A number of the sculptures are made of recycled aircraft, boats, and machinery. Many invite interaction with humans, others are stunning to behold, and some are just plain wierd. Reknowned artists from all over the world have contributed works to Jeddah's amazing display of art - like Miro, Moore, Lafuente, Cesar, Hollman, and Vasarely, as well as many talented Saudi artists.
During the second half of the 20th Century, Jeddah's growth exploded in an unprecedented spectacular fashion. Transformed from a totally walled-in seaport with its gates closed and boarded up every evening to keep its citizens safe, Jeddah's population burst from a paltry 25,000 to present day estimates of about 4 million residents. The oil boom brought Jeddah's walls crashing down and frenzied development ensued. In fifty years, Jeddah grew in both population and in land area more than 100 times.

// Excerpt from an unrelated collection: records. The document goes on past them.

(* ===== verification/Instructions.v ===== *)
(** Instructions: core/vm/instructions.go.

    Stack items are values: an operation that updates a popped or peeked
    [*big.Int] in place yields its new value.  The pool that recycles the
    integers (intpool.go) is not modelled. *)
From S2P Require Import Prelude BigMath Params Machine Opcodes Analysis StateSpec Vm Precompiles Evm.

Section Instructions.
Context {S : Type} `{SDB : StateDB S} `{CR : Crypto}.

(** [e] and [R] stand for the receiver [evm]: its constant part and its
    interpreter. *)
Definition executionFunc : Type := Env -> Runner (S := S) -> M S bytes.
Definition nil_ : M S bytes := ret [].

(** [x, y := stack.pop(), stack.peek()], [y] updated in place. *)
Definition binop (g : Z -> Z -> Z) : executionFunc := fun _ _ =>
  x <- pop ;; y <- peek ;; set_top (g x y) ;;; nil_.
(** [x, y := stack.pop(), stack.pop()] and a push. *)
Definition binop_push (g : Z -> Z -> Z) : executionFunc := fun _ _ =>
  x <- pop ;; y <- pop ;; push (g x y) ;;; nil_.

Definition opAdd : executionFunc := binop (fun x y => U256 (x + y)).
Definition opSub : executionFunc := binop (fun x y => U256 (x - y)).
Definition opMul : executionFunc := binop_push (fun x y => U256 (x * y)).
Definition opDiv : executionFunc :=
  binop (fun x y => if negb (Sign y =? 0) then U256 (big_Div x y) else 0).
Definition opSdiv : executionFunc := binop_push (fun x y =>
  let x := S256 x in let y := S256 y in
  if (Sign y =? 0) || (Sign x =? 0) then 0
  else if negb (Sign x =? Sign y) then U256 (- big_Div (Z.abs x) (Z.abs y))
  else U256 (big_Div (Z.abs x) (Z.abs y))).
Definition opMod : executionFunc :=
  binop_push (fun x y => if Sign y =? 0 then 0 else U256 (big_Mod x y)).
Definition opSmod : executionFunc := binop_push (fun x y =>
  let x := S256 x in let y := S256 y in
  if Sign y =? 0 then 0
  else if Sign x <? 0 then U256 (- big_Mod (Z.abs x) (Z.abs y))
  else U256 (big_Mod (Z.abs x) (Z.abs y))).
Definition opExp : executionFunc :=
  binop_push (fun base exponent => (math_Exp base exponent).1).

Definition sign_extend (back num : Z) : Z :=
  let bit := big_Uint64 back * 8 + 7 in
  let mask := Z.shiftl 1 bit - 1 in
  if Z.testbit num bit then U256 (Z.lor num (Z.lnot mask)) else U256 (Z.land num mask).
Definition opSignExtend : executionFunc := fun _ _ =>
  back <- pop ;;
  (if back <? 31 then num <- pop ;; push (sign_extend back num) else ret tt) ;;; nil_.

Definition opNot : executionFunc := fun _ _ => x <- peek ;; set_top (U256 (Z.lnot x)) ;;; nil_.
Definition opLt : executionFunc := binop (fun x y => if x <? y then 1 else 0).
Definition opGt : executionFunc := binop (fun x y => if y <? x then 1 else 0).
Definition opSlt : executionFunc := binop (fun x y =>
  let xge := tt255 <=? x in let yge := tt255 <=? y in
  if xge && negb yge then 1
  else if negb xge && yge then 0
  else if x <? y then 1 else 0).
Definition opSgt : executionFunc := binop (fun x y =>
  let xge := tt255 <=? x in let yge := tt255 <=? y in
  if xge && negb yge then 0
  else if negb xge && yge then 1
  else if y <? x then 1 else 0).
Definition opEq : executionFunc := binop (fun x y => if x =? y then 1 else 0).
Definition opIszero : executionFunc := fun _ _ =>
  x <- peek ;; set_top (if 0 <? Sign x then 0 else 1) ;;; nil_.
Definition opAnd : executionFunc := binop_push Z.land.
Definition opOr : executionFunc := binop Z.lor.
Definition opXor : executionFunc := binop Z.lxor.
Definition opByte : executionFunc := fun _ _ =>
  th <- pop ;; val <- peek ;;
  (if th <? 32 then b <- liftO (math_Byte val 32 (big_Int64 th)) ;; set_top (b2z b)
   else set_top 0) ;;; nil_.
Definition opAddmod : executionFunc := fun _ _ =>
  x <- pop ;; y <- pop ;; z <- pop ;;
  push (if 0 <? z then U256 (big_Mod (x + y) z) else 0) ;;; nil_.
Definition opMulmod : executionFunc := fun _ _ =>
  x <- pop ;; y <- pop ;; z <- pop ;;
  push (if 0 <? z then U256 (big_Mod (x * y) z) else 0) ;;; nil_.
Definition opSHL : executionFunc := binop (fun shift value =>
  let shift := U256 shift in let value := U256 value in
  if 256 <=? shift then 0 else U256 (Z.shiftl value (big_Uint64 shift))).
Definition opSHR : executionFunc := binop (fun shift value =>
  let shift := U256 shift in let value := U256 value in
  if 256 <=? shift then 0 else U256 (Z.shiftr value (big_Uint64 shift))).
Definition sar (shift value : Z) : Z :=
  let shift := U256 shift in let value := S256 value in
  if 256 <=? shift then U256 (if 0 <? Sign value then 0 else -1)
  else U256 (Z.shiftr value (big_Uint64 shift)).
Definition opSAR : executionFunc := binop_push sar.

(** [memory.Get(offset.Int64(), size.Int64())] *)
Definition mem_get (offset size : Z) : M S bytes :=
  m <- gets f_mem ;; liftO (Memory_Get (big_Int64 offset) (big_Int64 size) m).
(** [memory.Set(offset, size, value)] *)
Definition mem_set (offset size : Z) (value : bytes) : M S unit :=
  m <- gets f_mem ;;
  m <- liftO (Memory_Set offset size value m) ;;
  modify (set_mem m).

Definition opSha3 : executionFunc := fun e _ =>
  offset <- pop ;; size <- pop ;;
  data <- mem_get offset size ;;
  let hash := Keccak256 data in
  (if env_EnablePreimageRecording e then sdb_do (AddPreimage (BytesToHash hash) data) else ret tt) ;;;
  push (big_SetBytes hash) ;;; nil_.
Definition opAddress : executionFunc := fun _ _ =>
  c <- gets f_contract ;; push (Address_Big (Contract_Address c)) ;;; nil_.
Definition opBalance : executionFunc := fun _ _ =>
  slot <- peek ;;
  b <- sdb_get (GetBalance (BigToAddress slot)) ;; set_top b ;;; nil_.
Definition opOrigin : executionFunc := fun e _ => push (Address_Big (Origin (env_ctx e))) ;;; nil_.
Definition opCaller : executionFunc := fun _ _ =>
  c <- gets f_contract ;; push (Address_Big (CallerAddress c)) ;;; nil_.
Definition opCallValue : executionFunc := fun _ _ =>
  c <- gets f_contract ;; push (c_value c) ;;; nil_.
Definition opCallDataLoad : executionFunc := fun _ _ =>
  c <- gets f_contract ;; x <- pop ;;
  d <- liftO (getDataBig (c_Input c) x 32) ;; push (big_SetBytes d) ;;; nil_.
Definition opCallDataSize : executionFunc := fun _ _ =>
  c <- gets f_contract ;; push (len (c_Input c)) ;;; nil_.
Definition opCallDataCopy : executionFunc := fun _ _ =>
  memOffset <- pop ;; dataOffset <- pop ;; length <- pop ;;
  c <- gets f_contract ;;
  d <- liftO (getDataBig (c_Input c) dataOffset length) ;;
  mem_set (big_Uint64 memOffset) (big_Uint64 length) d ;;; nil_.
Definition opReturnDataSize : executionFunc := fun _ _ =>
  v <- gets f_evm ;; push (len (evm_returnData v)) ;;; nil_.
Definition opReturnDataCopy : executionFunc := fun _ _ =>
  memOffset <- pop ;; dataOffset <- pop ;; length <- pop ;;
  v <- gets f_evm ;;
  let end_ := dataOffset + length in
  if (64 <? BitLen end_) || (len (evm_returnData v) <? big_Uint64 end_)
  then raise errReturnDataOutOfBounds
  else
    d <- liftO (slice (evm_returnData v) (big_Uint64 dataOffset) (big_Uint64 end_)) ;;
    mem_set (big_Uint64 memOffset) (big_Uint64 length) d ;;; nil_.
Definition opExtCodeSize : executionFunc := fun _ _ =>
  slot <- peek ;;
  n <- sdb_get (GetCodeSize (BigToAddress slot)) ;; set_top n ;;; nil_.
Definition opCodeSize : executionFunc := fun _ _ =>
  c <- gets f_contract ;; push (len (c_Code c)) ;;; nil_.
Definition opCodeCopy : executionFunc := fun _ _ =>
  memOffset <- pop ;; codeOffset <- pop ;; length <- pop ;;
  c <- gets f_contract ;;
  codeCopy <- liftO (getDataBig (c_Code c) codeOffset length) ;;
  mem_set (big_Uint64 memOffset) (big_Uint64 length) codeCopy ;;; nil_.
Definition opExtCodeCopy : executionFunc := fun _ _ =>
  a <- pop ;; memOffset <- pop ;; codeOffset <- pop ;; length <- pop ;;
  code <- sdb_get (GetCode (BigToAddress a)) ;;
  codeCopy <- liftO (getDataBig code codeOffset length) ;;
  mem_set (big_Uint64 memOffset) (big_Uint64 length) codeCopy ;;; nil_.
Definition opGasprice : executionFunc := fun e _ => push (GasPrice (env_ctx e)) ;;; nil_.
Definition opBlockhash : executionFunc := fun e _ =>
  num <- pop ;;
  let n := BlockNumber (env_ctx e) - 257 in
  push (if (n <? num) && (num <? BlockNumber (env_ctx e))
        then Hash_Big (GetHash (env_ctx e) (big_Uint64 num)) else 0) ;;; nil_.
Definition opCoinbase : executionFunc := fun e _ => push (Address_Big (Coinbase (env_ctx e))) ;;; nil_.
Definition opTimestamp : executionFunc := fun e _ => push (U256 (Time (env_ctx e))) ;;; nil_.
Definition opNumber : executionFunc := fun e _ => push (U256 (BlockNumber (env_ctx e))) ;;; nil_.
Definition opDifficulty : executionFunc := fun e _ => push (U256 (Difficulty (env_ctx e))) ;;; nil_.
Definition opGasLimit : executionFunc := fun e _ => push (U256 (GasLimit (env_ctx e))) ;;; nil_.
Definition opPop : executionFunc := fun _ _ => pop ;;; nil_.
Definition opMload : executionFunc := fun _ _ =>
  offset <- pop ;;
  m <- gets f_mem ;;
  d <- liftO (Memory_Get (big_Int64 offset) 32 m) ;; push (big_SetBytes d) ;;; nil_.
Definition opMstore : executionFunc := fun _ _ =>
  mStart <- pop ;; val <- pop ;;
  mem_set (big_Uint64 mStart) 32 (PaddedBigBytes val 32) ;;; nil_.
(** [memory.store[off] = byte(val & 0xff)] *)
Definition opMstore8 : executionFunc := fun _ _ =>
  off <- pop ;; val <- pop ;;
  m <- gets f_mem ;;
  liftO (index (store m) (big_Int64 off)) ;;;
  modify (set_mem {| store := <[Z.to_nat (big_Int64 off) := z2b (Z.land (big_Int64 val) 0xff)]> (store m);
                     lastGasCost := lastGasCost m |}) ;;; nil_.
Definition opSload : executionFunc := fun _ _ =>
  x <- pop ;;
  c <- gets f_contract ;;
  v <- sdb_get (GetState (Contract_Address c) (BigToHash x)) ;; push (Hash_Big v) ;;; nil_.
Definition opSstore : executionFunc := fun _ _ =>
  x <- pop ;; val <- pop ;;
  c <- gets f_contract ;;
  sdb_do (SetState (Contract_Address c) (BigToHash x) (BigToHash val)) ;;; nil_.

Turning Jeddah into the world's largest open air free art museum was the vision of architect Mohamed Said Farsi. In 1972, Farsi was named its Mayor, which allowed him to develop the city's ambitious master plan while preserving its history and heritage, with art and culture playing a major role in the beautification of Jeddah. Mayor Farsi and his team tackled the project in an unconventional manner, forgoing the usual public art forums of museums and galleries and instead opting to take art out into the streets and merging it into the daily lives and business of all its residents.
Setting up the permanent placement for many of the larger sculptures turned many projects into engineering feats, with some taking as many as seven or more years from start to finish. Some of the works of art were created in other countries, shipped to Jeddah, and due to the sheer size, weight, and bulk of some of the pieces, took several days of logistical juggling just to get the components from the port to their designated sites. Another remarkable and noteworthy tidbit of information is the fact that the initial $150 million (US) spent on the art and landscaping was paid for by corporations and private donors, not out of the city's or the kingdom's budget, thanks to Farsi's impressive fundraising skills. I also thought it was interesting when I learned that the heart-themed sculptures around the city were in fact a result of Farsi's own open heart surgery, due in part to his grueling work schedule as Jeddah's Mayor.
As we have driven around the city, I have tried to take photos of as many of these sculptures as I can. It's not easy when one is whizzing by in a car, with other vehicles and signs in the way. Many of the sculptures are in the center of busy intersections. Many more decorate the Corniche, the boardwalk which stretches for miles along the Red Sea. There have been a few occasions when my hubby has taken me out to specifically photograph more of the sculptures of Jeddah. To date, I have photographed over one hundred fifty of them ... I still have a ways to go.